Oil prices driving the decline

The primary driver behind lower gasoline prices is the persistent weakness in crude oil markets. The U.S. Energy Information Administration (EIA) expects US oil prices to average just $51 per barrel this year, down from $65 in 2025 and $77 in 2024.

Crude oil currently trades around $57.85 per barrel for WTI and $61.35 for Brent, both benchmarks showing slight declines in early January trading.

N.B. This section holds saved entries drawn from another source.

(* ===== verification/TestIssuerSpec.v ===== *)
(** What the verifier makes of the tokens of an issuer it trusts: the ones the issuer minted
    for it are accepted, and every other one is refused. *)

From S2P Require Import Prelude GoErr GoStr GoNum Cursor Auth Oidc OidcSpec TestIssuer.

(** * Big-endian integers in a key set *)

Lemma SetBytes_le_bytes acc size z :
  foldl (fun z c => z * 256 + byte_of c) acc (reverse (le_bytes size z)) =
  acc * 256 ^ Z.of_nat size + z mod 256 ^ Z.of_nat size.
Proof.
  revert z. induction size as [|size IH]; intros z; cbn [le_bytes].
  - cbn. rewrite Z.mod_1_r. lia.
  - rewrite reverse_cons, foldl_app, IH. cbn [foldl].
    rewrite byte_of_byte by (apply Z.mod_pos_bound; lia).
    rewrite Nat2Z.inj_succ, Z.pow_succ_r by lia.
    rewrite (Z.rem_mul_r z 256) by lia. lia.
Qed.

Lemma SetBytes_FillBytes z size : 0 <= z < 256 ^ Z.of_nat size -> SetBytes (FillBytes z size) = z.
Proof.
  intros Hz. unfold SetBytes, FillBytes, to_list, of_list.
  rewrite list_ascii_of_string_of_list_ascii, SetBytes_le_bytes, Z.mod_small by done. lia.
Qed.

Lemma length_le_bytes size z : length (le_bytes size z) = size.
Proof. revert z. induction size as [|size IH]; intros z; cbn; auto. Qed.

Lemma strlen_of_list l : strlen (of_list l) = Z.of_nat (length l).
Proof. unfold strlen, of_list. f_equal. induction l; cbn; auto. Qed.

Lemma strlen_FillBytes z size : strlen (FillBytes z size) = Z.of_nat size.
Proof. unfold FillBytes. by rewrite strlen_of_list, length_reverse, length_le_bytes. Qed.
(* ===== verification/TestServer.v ===== *)
(** internal/testutil/server.go and internal/platform/events/eventstest: the servers tests are
    run against, the production server over an in-memory listener and an embedded broker.

    A helper is a program of the test it is called from: it opens things, registers cleanups,
    which run last first when the test ends, and may stop the test.  What the libraries answer
    are arguments. *)

From S2P Require Import Prelude GoErr GoStr GoLog Auth RateLimit Interceptor Shutdown App AppSpec StoreContract TestSupport.
From S2P Require Config Cursor Oidc.

(** * A test and its cleanups *)

Record bench (B : Type) := mkBench { State : B; Cleanups : list (B -> B) }.
Arguments mkBench {B}. Arguments State {B}. Arguments Cleanups {B}.

Section Bench.
Context {B : Type}.

Definition modify (f : B -> B) : tst (bench B) unit := fun s =>
  ((Some tt, []), mkBench (f (State s)) (Cleanups s)).

(** [t.Cleanup]. *)
Definition Cleanup (f : B -> B) : tst (bench B) unit := fun s =>
  ((Some tt, []), mkBench (State s) (f :: Cleanups s)).

(** The end of the test, however it ended. *)
Definition finish (s : bench B) : B := fold_left (fun b f => f b) (Cleanups s) (State s).

(** [if err != nil { t.Fatalf(msg) }]. *)
Definition fatalOn (err : option error) (msg : string) : tst (bench B) unit :=
  match err with Some _ => Fatalf msg | None => mret tt end.
End Bench.

(** * server.go *)

(** What a test holds beside the application's resources. *)
Inductive held := BufListener | TestConn | Serving | HTTPTestServer.

#[export] Instance held_eq_dec : EqDecision held.
Proof. solve_decision. Defined.

Record lab := mkLab { LProc : process; LHeld : list held }.

Definition hold (h : held) (b : lab) : lab := mkLab (LProc b) (LHeld b ++ [h]).
Definition drop_held (h : held) (b : lab) : lab :=
  mkLab (LProc b) (List.filter (fun h' => negb (bool_decide (h' = h))) (LHeld b)).
Definition onApp (f : process -> process) (b : lab) : lab := mkLab (f (LProc b)) (LHeld b).

Section Harness.
Context `{Unicode, Cursor.CursorEnv, Oidc.AuthLib} (fmtFloat : SpecFloat.spec_float -> string).
(** What the libraries answer the application, and [grpc.NewClient] the harness. *)
Context (pl : platform) (NewClientErr : option error).

Abbreviation mutation := (list (Config.Config -> Config.Config)).

(** [app.New(context.Background(), TestConfig(mutate...), log)], fatal when it fails.  An
    invalid configuration panics, which stops the test too. *)
Definition newApp (mutate : mutation) : tst (bench lab) (Config.Config * App) :=
  match TestConfig fmtFloat mutate with
  | None => Fatalf "testutil.TestConfig is invalid"
  | Some cfg => fun s =>
      match New pl cfg (mkBuilding (LProc (State s)) []) with
      | (Err _, b) => ((None, ["app.New"]), mkBench (onApp (fun _ => Proc b) (State s)) (Cleanups s))
      | (Ok a, b) => ((Some (cfg, a), []), mkBench (onApp (fun _ => Proc b) (State s)) (Cleanups s))
      end
  end.

(** [application.Close] under ten seconds; its error is ignored. *)
Definition closeApp (cfg : Config.Config) (a : App) (b : lab) : lab :=
  let now := Clock (LProc b) in
  onApp (fun p => (Close pl cfg a (Some (now + 10 * Second)) (WithTimeout Background now (10 * Second)) p).2) b.

Definition MarkServing : tst (bench lab) unit := modify (onApp (note (SetServing true))).

Definition NewTestServerListener (mutate : mutation) : tst (bench lab) unit :=
  '(cfg, a) ← newApp mutate;
  _ ← modify (hold BufListener);
  _ ← MarkServing;
  _ ← modify (hold Serving);
  Cleanup (fun b => drop_held BufListener (drop_held Serving (closeApp cfg a b))).

(** The dialer of the returned option reaches the listener. *)
Definition NewTestServerDialer (mutate : mutation) : tst (bench lab) unit :=
  NewTestServerListener mutate.

Definition serve (cfg : Config.Config) (a : App) : tst (bench lab) unit :=
  _ ← modify (hold BufListener);
  _ ← MarkServing;
  _ ← modify (hold Serving);
  _ ← fatalOn NewClientErr "grpc.NewClient";
  _ ← modify (hold TestConn);
  Cleanup (fun b => drop_held BufListener (drop_held Serving (closeApp cfg a (drop_held TestConn b)))).

(** The loggers of the two differ only in where their lines go. *)
Definition NewTestServer (mutate : mutation) : tst (bench lab) unit :=
  '(cfg, a) ← newApp mutate; serve cfg a.
Definition NewTestServerWithLogs (mutate : mutation) : tst (bench lab) unit :=
  '(cfg, a) ← newApp mutate; serve cfg a.

(** app.go: the handler of the gateway's server, nil when there is none. *)
Definition GatewayHandler (a : App) : option httpServer := AGateway a.

Definition NewTestGateway (mutate : mutation) : tst (bench lab) App :=
  '(cfg, a) ← newApp mutate;
  _ ← MarkServing;
  _ ← fatalIf (bool_decide (GatewayHandler a = None))
        "the app has no gateway handler; GATEWAY_ADDR must be set for this harness";
  _ ← modify (hold HTTPTestServer);
  _ ← Cleanup (fun b => closeApp cfg a (drop_held HTTPTestServer b));
  mret a.

(** ** Nothing outlives the test *)

Definition empty_lab (b : lab) : Prop := Opened (LProc b) = [] /\ LHeld b = [].

(** The bench a helper is called on, with no resource of an application yet. *)
Definition fresh_bench (p : process) : bench lab := mkBench (mkLab p []) [].

(** A test whose helper returned ends with nothing held; so does one the helper stopped, as
    long as [ok] holds. *)
Definition leaves_nothing {A} (ok : Prop) (m : tst (bench lab) A) : Prop :=
  forall p, Opened p = [] ->
  let '((r, _), s) := m (fresh_bench p) in (is_Some r \/ ok) -> empty_lab (finish s).

(** A started application, then a program that registers a cleanup closing it. *)
Lemma newApp_then {A} mutate (ok : Prop) (k : Config.Config * App -> tst (bench lab) A) :
  (ok -> no_gap pl) ->
  (forall cfg a b p, TestConfig fmtFloat mutate = Some cfg ->
     Opened p = [] -> New pl cfg (mkBuilding p []) = (Ok a, b) ->
     let '((r, _), s) := k (cfg, a) (fresh_bench (Proc b)) in (is_Some r \/ ok) -> empty_lab (finish s)) ->
  leaves_nothing ok (x ← newApp mutate; k x).
Proof.
  intros Hg Hk p Hp. unfold mbind, tst_bind, newApp.
  destruct (TestConfig fmtFloat mutate) as [cfg|]; [|by intros _].
  change (LProc (State (fresh_bench p))) with p. specialize (fun a b => Hk cfg a b p eq_refl Hp).
  pose proof (New_clean pl cfg p) as Hc. destruct (New pl cfg (mkBuilding p [])) as [[a|e] b].
  - specialize (Hk a b eq_refl). unfold fresh_bench in Hk. cbn.
    destruct (k (cfg, a) _) as [[r l] s]. exact Hk.
  - intros [[? [=]]|Hok]. split; [|done]. cbn. auto.
Qed.

Lemma closeApp_empties cfg a b p c :
  Opened p = [] -> New pl cfg (mkBuilding p []) = (Ok a, b) -> Opened (LProc c) = Opened (Proc b) ->
  Opened (LProc (closeApp cfg a c)) = [] /\ LHeld (closeApp cfg a c) = LHeld c.
Proof.
  intros Hp E Ho. split; [|done]. unfold closeApp, onApp. cbn [LProc].
  eapply Close_releases; [exact Hp|exact E|by rewrite Ho].
Qed.

Lemma serve_leaves_nothing cfg a b p :
  Opened p = [] -> New pl cfg (mkBuilding p []) = (Ok a, b) ->
  let '((r, _), s) := serve cfg a (fresh_bench (Proc b)) in
  (is_Some r \/ (no_gap pl /\ NewClientErr = None)) -> empty_lab (finish s).
Proof.
  intros Hp E. unfold serve, fatalOn. cbn. destruct NewClientErr; cbn.
  { by intros [[? [=]]|[_ [=]]]. }
  intros _. unfold empty_lab, finish. cbn.
  destruct (closeApp_empties cfg a b p (drop_held TestConn
    (mkLab (note (SetServing true) (Proc b)) [BufListener; Serving; TestConn]))) as [Ho Hh]; [done|done|done|].
  cbn in Ho, Hh. split; [exact Ho|]. reflexivity.
Qed.

(** Whatever the libraries answer, a helper that returns leaves a test that releases the whole
    application and its own listener, connection and server; and one that stops the test does
    too, unless a library failed in one of the gaps of [no_gap], the client could not be built,
    or the gateway the helper is for is switched off. *)
Theorem harness_leaves_nothing mutate :
  leaves_nothing (no_gap pl) (NewTestServerListener mutate) /\
  leaves_nothing (no_gap pl /\ NewClientErr = None) (NewTestServer mutate) /\
  leaves_nothing (no_gap pl /\ forall cfg, TestConfig fmtFloat mutate = Some cfg -> Config.GatewayAddr cfg <> "")
    (NewTestGateway mutate).
Proof.
  split_ands; apply newApp_then; [done| |by intros []| |by intros []|].
  - intros cfg a b p _ Hp E. cbn. intros _.
    destruct (closeApp_empties cfg a b p (mkLab (note (SetServing true) (Proc b)) [BufListener; Serving]))
      as [Ho _]; [done..|]. by split.
  - intros cfg a b p _ Hp E. by apply (serve_leaves_nothing cfg a b p).
  - intros cfg a b p Hcfg Hp E. destruct (New_Ok _ _ _ _ _ E) as (_ & Eg & _).
    unfold GatewayHandler. cbn. case_bool_decide as Hn; cbn.
    + intros [[? [=]]|[_ Hne]]. rewrite Hn in Eg. unfold gateway_of, rest in Eg.
      specialize (Hne cfg Hcfg). apply String.eqb_neq in Hne. by rewrite Hne in Eg.
    + intros _. destruct (closeApp_empties cfg a b p (mkLab (note (SetServing true) (Proc b)) []))
        as [Ho _]; [done..|]. by split.
Qed.

(** A client that cannot be built stops the test before anything is registered: the application
    and its server stay. *)
Lemma serve_leaks cfg a b err :
  NewClientErr = Some err ->
  let '((r, reports), s) := serve cfg a (fresh_bench (Proc b)) in
  r = None /\ reports = ["grpc.NewClient"] /\
  Opened (LProc (finish s)) = Opened (Proc b) /\ LHeld (finish s) = [BufListener; Serving].
Proof. intros E. unfold serve, fatalOn. rewrite E. by cbn. Qed.
End Harness.

(** * eventstest: an embedded broker

    The state of the test is the journal of what was done to the server, the client and the
    store's directory. *)

Inductive brokerAct :=
  | MakeDir | StartServer | ShutdownServer | AwaitShutdown | ConnectClient | CloseClient | RemoveDir.

#[export] Instance brokerAct_eq_dec : EqDecision brokerAct.
Proof. solve_decision. Defined.

Definition act (a : brokerAct) (j : list brokerAct) : list brokerAct := j ++ [a].

Section Broker.
(** What the server and client libraries answer. *)
Context (NewServerErr ConnectErr JetStreamErr : option error) (ready : bool).

(** [t.TempDir()] registers the removal of the directory it makes. *)
Definition TempDir : tst (bench (list brokerAct)) unit :=
  _ ← modify (act MakeDir); Cleanup (act RemoveDir).

Definition StartBroker : tst (bench (list brokerAct)) unit :=
  _ ← TempDir;
  _ ← fatalOn NewServerErr "start the embedded nats server";
  _ ← modify (act StartServer);
  _ ← (if ready then mret tt
       else _ ← modify (act ShutdownServer);
            Fatalf "the embedded nats server did not become ready within 15s");
  _ ← Cleanup (fun j => act AwaitShutdown (act ShutdownServer j));
  _ ← fatalOn ConnectErr "connect to the embedded nats server";
  _ ← modify (act ConnectClient);
  _ ← Cleanup (act CloseClient);
  fatalOn JetStreamErr "jetstream".

Ltac ordered := split; [done|split; [set_solver|split; [|by intros []]]]; intros ?; try (exfalso; set_solver).

(** The directory goes last, after the server that was started has been told to stop; the
    client that connected is closed before it; and a server that became ready is waited for. *)
Lemma StartBroker_ordered :
  let '((r, _), s) := StartBroker (mkBench [] []) in
  let j := finish s in
  last j = Some RemoveDir /\
  (StartServer ∈ j -> ShutdownServer ∈ j) /\
  (ConnectClient ∈ j -> exists before, j = before ++ [CloseClient; ShutdownServer; AwaitShutdown; RemoveDir]) /\
  (is_Some r -> j = [MakeDir; StartServer; ConnectClient; CloseClient; ShutdownServer; AwaitShutdown; RemoveDir]).
Proof.
  unfold StartBroker, fatalOn. cbn. destruct NewServerErr; cbn; [by ordered|].
  destruct ready; cbn; [|by ordered]. destruct ConnectErr; cbn; [by ordered|].
  destruct JetStreamErr; cbn; ordered; by exists [MakeDir; StartServer; ConnectClient].
Qed.

(** A server that never became ready is told to stop but not waited for before its directory
    is removed. *)
Lemma unready_not_awaited :
  NewServerErr = None -> ready = false ->
  finish (StartBroker (mkBench [] [])).2 = [MakeDir; StartServer; ShutdownServer; RemoveDir].
Proof. intros E1 E2. unfold StartBroker, fatalOn. rewrite E1, E2. by cbn. Qed.

End Broker.

(** ** Reading a stream *)

Section Messages.
Context {Msg : Type}.

(** The broker's answers to one reading: opening the stream, creating the consumer, its count
    of pending messages (64 bits, unsigned), and for a fetch the messages it delivered and the
    error of the batch. *)
Record reading := mkReading {
  StreamErr : option error; ConsumerErr : option error; InfoR : result Z;
  FetchR : Z -> result (list Msg * option error) }.

Definition Messages {B} (r : reading) : tst B (list Msg) :=
  match StreamErr r with Some _ => Fatalf "open stream" | None =>
  match ConsumerErr r with Some _ => Fatalf "create a reader" | None =>
  match InfoR r with Err _ => Fatalf "consumer info" | Ok numPending =>
    let pending := wrap64 numPending in
    if pending =? 0 then mret []
    else
      match FetchR r pending with
      | Err _ => Fatalf "fetch"
      | Ok (out, None) => mret out
      | Ok (_, Some _) => Fatalf "read"
      end
  end end end.

Definition Count {B} (r : reading) : tst B Z :=
  ms ← Messages r; mret (Z.of_nat (length ms)).

(** Documented: an ephemeral consumer that delivers all counts the messages stored on its
    subject, and a fetch whose batch ends without an error has delivered as many as it asked
    for, oldest first. *)
Definition reads (r : reading) (stored : list Msg) : Prop :=
  (forall n, InfoR r = Ok n -> n = Z.of_nat (length stored)) /\
  (forall n out, FetchR r n = Ok (out, None) -> out = take (Z.to_nat n) stored).

(** A reading that does not stop the test returns every stored message, oldest first. *)
Lemma Messages_all {B} r stored (s : B) ms s' :
  reads r stored -> Z.of_nat (length stored) < 2 ^ 63 ->
  Messages r s = ((Some ms, []), s') -> ms = stored /\ s' = s /\ Count r s = ((Some (Z.of_nat (length stored)), []), s).
Proof.
  intros [Hinfo Hfetch] Hlen. unfold Count, Messages.
  destruct (StreamErr r); [done|]. destruct (ConsumerErr r); [done|].
  destruct (InfoR r) as [n|] eqn:En; [|done]. specialize (Hinfo n eq_refl). subst n.
  rewrite wrap64_id by (width_simpl; lia). destruct (_ =? 0) eqn:Ez.
  - intros [= <- <-]. assert (stored = []) as -> by (apply nil_length_inv; to_prop; lia). done.
  - destruct (FetchR r _) as [[out [e|]]|] eqn:Ef; [done| |done]. intros [= <- <-].
    apply Hfetch in Ef as ->. rewrite Nat2Z.id, firstn_all. by split_ands.
Qed.
End Messages.
(** [plan.apply]: the error, the paths that changed and the tree so far. *)
Fixpoint apply (p : plan) (files : list string) (dryRun : bool) (t : tree) (changed : list string)
    : (option error * list string) * tree :=
  match files with
  | [] => ((None, changed), t)
  | rel :: rest =>
      match skip rel with
      | Some _ => apply p rest dryRun t changed
      | None =>
          match ReadFile t rel with
          | NotExist => apply p rest dryRun t changed
          | ReadError e => ((Some (wrapf [PStr "read "; PStr rel] e), []), t)
          | Read f =>
              if ContainsByte NULc (Content f) then apply p rest dryRun t changed
              else
                let updated := rewrite p rel (Content f) in
                if (updated =? Content f)%string then apply p rest dryRun t changed
                else
                  let changed := changed ++ [rel] in
                  if dryRun then apply p rest dryRun t changed
                  else
                    match statFails env rel with
                    | Some e => ((Some (wrapf [PStr "stat "; PStr rel] e), []), t)
                    | None =>
                        match WriteFile t rel updated (Mode f) with
                        | (Some e, t) => ((Some (wrapf [PStr "write "; PStr rel] e), []), t)
                        | (None, t) => apply p rest dryRun t changed
                        end
                    end
          end
      end
  end.

(** * Removing the tool and what describes it *)

Definition forkToolBegin : string := "<!-- fork-tool:begin -->".
Definition forkToolEnd : string := "<!-- fork-tool:end -->".

(** The loop of [stripMarked]; each turn that cuts a region makes the text shorter, so
    [length content] turns are enough ([None] is never reached). *)
Fixpoint stripLoop (fuel : nat) (content : bytes) : option (result bytes) :=
  match fuel with
  | O => None
  | S fuel =>
      match Index content (to_list forkToolBegin) with
      | None =>
          Some (if Contains content (to_list forkToolEnd)
                then Err (EFmt [PStr "a "; PStr forkToolEnd; PStr " marker has no matching "; PStr forkToolBegin])
                else Ok content)
      | Some start =>
          match Index (drop start content) (to_list forkToolEnd) with
          | None => Some (Err (EFmt [PStr "a "; PStr forkToolBegin; PStr " marker has no matching "; PStr forkToolEnd]))
          | Some offset =>
              let e := (start + offset + String.length forkToolEnd)%nat in
              let e := match content !! e with
                       | Some c => if Ascii.eqb c NL then S e else e
                       | None => e
                       end in
              stripLoop fuel (take start content ++ drop e content)
          end
      end
  end.

Definition stripMarked (content : string) : result string :=
  match stripLoop (S (String.length content)) (to_list content) with
  | Some r => l ← r; Ok (of_list l)
  | None => Err (ELib "unreachable")
  end.

(** The loop of [removeForkToolDocs]. *)
Fixpoint stripDocs (files : list string) (t : tree) : option error * tree :=
  match files with
  | [] => (None, t)
  | rel :: rest =>
      if negb (Ext rel =? ".md")%string then stripDocs rest t
      else
        match ReadFile t rel with
        | Read f =>
            if negb (contains (Content f) forkToolBegin) then stripDocs rest t
            else
              match stripMarked (Content f) with
              | Err e => (Some (wrapf [PStr rel] e), t)
              | Ok updated =>
                  match WriteFile t rel updated 420 with
                  | (Some e, t) => (Some (wrapf [PStr "rewrite "; PStr rel] e), t)
                  | (None, t) => stripDocs rest t
                  end
              end
        | _ => stripDocs rest t
        end
  end.

Definition removeForkToolDocs (t : tree) : option error * tree :=
  match trackedFiles t with
  | Err e => (Some e, t)
  | Ok files => stripDocs files t
  end.

(** The lines from a target's body on: the first line that is neither blank nor indented. *)
Definition in_body (line : string) : bool :=
  (TrimSpace line =? "")%string || HasPrefix line "    " || HasPrefix line (String (of_byte 9) EmptyString).
Fixpoint afterBody (lines : list string) : list string :=
  match lines with
  | line :: r => if in_body line then afterBody r else lines
  | [] => []
  end.

Definition is_trailing (c : ascii) : bool :=
  Ascii.eqb c " "%char || Ascii.eqb c (of_byte 9) || Ascii.eqb c (of_byte 13).
Definition is_target (name line : string) : bool :=
  (TrimRight is_trailing line =? "  " +:+ name +:+ ":")%string.

(** The lines before the target and those after its own; [None] when there is no such line. *)
Fixpoint findTarget (name : string) (lines : list string) : option (list string * list string) :=
  match lines with
  | [] => None
  | line :: r =>
      if is_target name line then Some ([], r)
      else '(before, after) ← findTarget name r; Some (line :: before, after)
  end.

(** The blank line before the target goes too. *)
Definition dropBlankLast (lines : list string) : list string :=
  match reverse lines with
  | l :: r => if (TrimSpace l =? "")%string then reverse r else lines
  | [] => lines
  end.

Definition joinLines (lines : list string) : string := of_list (join [NL] (to_list <$> lines)).

Definition removeTaskTarget (content name : string) : string * bool :=
  match findTarget name (Split NL content) with
  | None => (content, false)
  | Some (before, after) => (joinLines (dropBlankLast before ++ afterBody after), true)
  end.

(** [os.RemoveAll(cmd/rename)]. *)
Definition under_rename (rel : string) : bool :=
  (rel =? "cmd/rename")%string || HasPrefix rel "cmd/rename/".

Definition removeSelf (t : tree) : option error * tree :=
  match removeAllFails env with
  | Some (e, gone) =>
      (Some (wrapf [PStr "delete cmd/rename"] e),
       filter (fun kv => under_rename kv.1 && gone kv.1 = false) t)
  | None =>
      let t := filter (fun kv => under_rename kv.1 = false) t in
      match ReadFile t "Taskfile.yml" with
      | NotExist => (None, t)
      | ReadError e => (Some (wrapf [PStr "read Taskfile.yml"] e), t)
      | Read f =>
          let '(updated, removed) := removeTaskTarget (Content f) "verify:rename" in
          if removed
          then match WriteFile t "Taskfile.yml" updated 420 with
               | (Some e, t) => (Some (wrapf [PStr "rewrite Taskfile.yml"] e), t)
               | (None, t) => removeForkToolDocs t
               end
          else removeForkToolDocs t
      end
  end.

Definition bufVersion : string := "v1.72.0".

Definition regenerate (t : tree) : option error * tree :=
  match bufGenerate env t with
  | (Some e, t) => (Some (wrapf [PStr "regenerate protobuf code"] e), t)
  | (None, t) => (None, t)
  end.

(** * The command *)

Record flags := mkFlags {
  FModule : string; FImage : string; FKeep : bool; FDryRun : bool; FSkipCodegen : bool }.

Definition reportWhatWasLeft (word : string) : text :=
  [PStr "
Still named "; PQuote word; PStr ", deliberately -- each set must move together or not at all:

  deploy/compose/docker-compose.yml   project name, database user, password, and every DSN
  deploy/keycloak/                    the realm name, and the issuer URL that names it
  deploy/k8s/                         the namespace and the app.kubernetes.io/part-of label
  internal/platform/client/identity.go   the x-"; PStr word; PStr "-* metadata headers -- a WIRE CONTRACT;
                                         renaming these breaks peers silently
  internal/platform/gormx/            callback names, which are internal to one process
  internal/platform/testdb/           the template database and its credentials

Also yours to change:

  LICENSE      set the copyright holder -- a test fails until you do
  README.md    it describes this project, not yours, including the clone URL"].

Definition run (f : flags) (t : tree) : (option error * tree) * list text :=
  let fails e := ((Some e, t), []) in
  match repoRoot with
  | Err e => fails e
  | Ok _ =>
  match currentModulePath t with
  | Err e => fails e
  | Ok oldModule =>
  match newPlan oldModule (FModule f) (FImage f) with
  | Err e => fails e
  | Ok p =>
  match (if negb (FDryRun f) then requireCleanTree else Ok tt) with
  | Err e => fails e
  | Ok _ =>
  match trackedFiles t with
  | Err e => fails e
  | Ok files =>
  match apply p files (FDryRun f) t [] with
  | ((Some e, _), t) => ((Some e, t), [])
  | ((None, changed), t) =>
      let counted verb := [PStr verb; PInt (Z.of_nat (length changed)); PStr " files: ";
                           PStr oldModule; PStr " -> "; PStr (NewModule p)] in
      if FDryRun f
      then ((None, t), counted "would rewrite " :: ((fun rel => [PStr "   "; PStr rel]) <$> changed) ++
                       [[PStr "would then regenerate gen/ and delete cmd/rename"]])
      else
        let out := counted "rewrote " ::
          (if negb (OldImage p =? NewImage p)%string
           then [[PStr "image prefix: "; PStr (OldImage p); PStr " -> "; PStr (NewImage p)]] else []) in
        if FSkipCodegen f
        then ((None, t), out ++
               [[]; [PStr "gen/ was NOT regenerated, so it still imports the old module path and the"];
                [PStr "tree will not compile. Run this before anything else:"]; [];
                [PStr "    go run github.com/bufbuild/buf/cmd/buf@"; PStr bufVersion; PStr " generate"]])
        else
          let out := out ++ [[PStr "regenerating gen/ (this takes a minute the first time)..."]] in
          match regenerate t with
          | (Some e, t) =>
              ((Some (EFmt [PErr e; PStr "

gen/ still imports "; PStr oldModule; PStr ", so the tree will not compile until codegen runs. That is
deliberate: the alternative -- rewriting the generated descriptors as text --
produces a repository that compiles and then panics at init. Fix the cause and run:

    go run github.com/bufbuild/buf/cmd/buf@"; PStr bufVersion; PStr " generate"]), t), out)
          | (None, t) =>
              match (if FKeep f then (None, t) else removeSelf t) with
              | (Some e, t) => ((Some e, t), out)
              | (None, t) =>
                  ((None, t),
                   out ++ (if FKeep f then [] else [[PStr "deleted cmd/rename and its task target"]]) ++
                   [[]; [PStr "done. Verify with:"]; [PStr "    go build ./... && go test ./..."];
                    reportWhatWasLeft (OldImage p)])
              end
          end
  end end end end end end.

End WithEnv.
End WithUnicode.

Global oversupply concerns

A report from the State Bank of India projects that Brent crude could decline to around $50 per barrel by June 2026, citing growing concerns about global oversupply.

OPEC has been steadily managing output while non-OPEC producers, particularly in the United States, continue to pump at elevated levels. The result is a market on pace to experience a supply glut throughout 2026.

What it means for consumers

For the average American household, lower gas prices translate directly to savings:

  • At $2.97/gallon vs $3.3/gallon (2024 average), a driver using 1,000 gallons per year saves approximately $530 annually
  • Lower fuel costs reduce transportation expenses across the economy
  • Reduced energy costs may help ease broader inflationary pressures

Risks to the forecast

Several factors could push prices higher than forecast:

  • Escalation of geopolitical tensions, including the ongoing situation in Venezuela
  • Unexpected OPEC+ production cuts
  • Stronger-than-expected global demand, particularly from China
  • Hurricane disruptions to Gulf Coast refining capacity

Despite these risks, the current market structure and supply outlook suggest consumers will continue to benefit from relatively low fuel prices throughout 2026.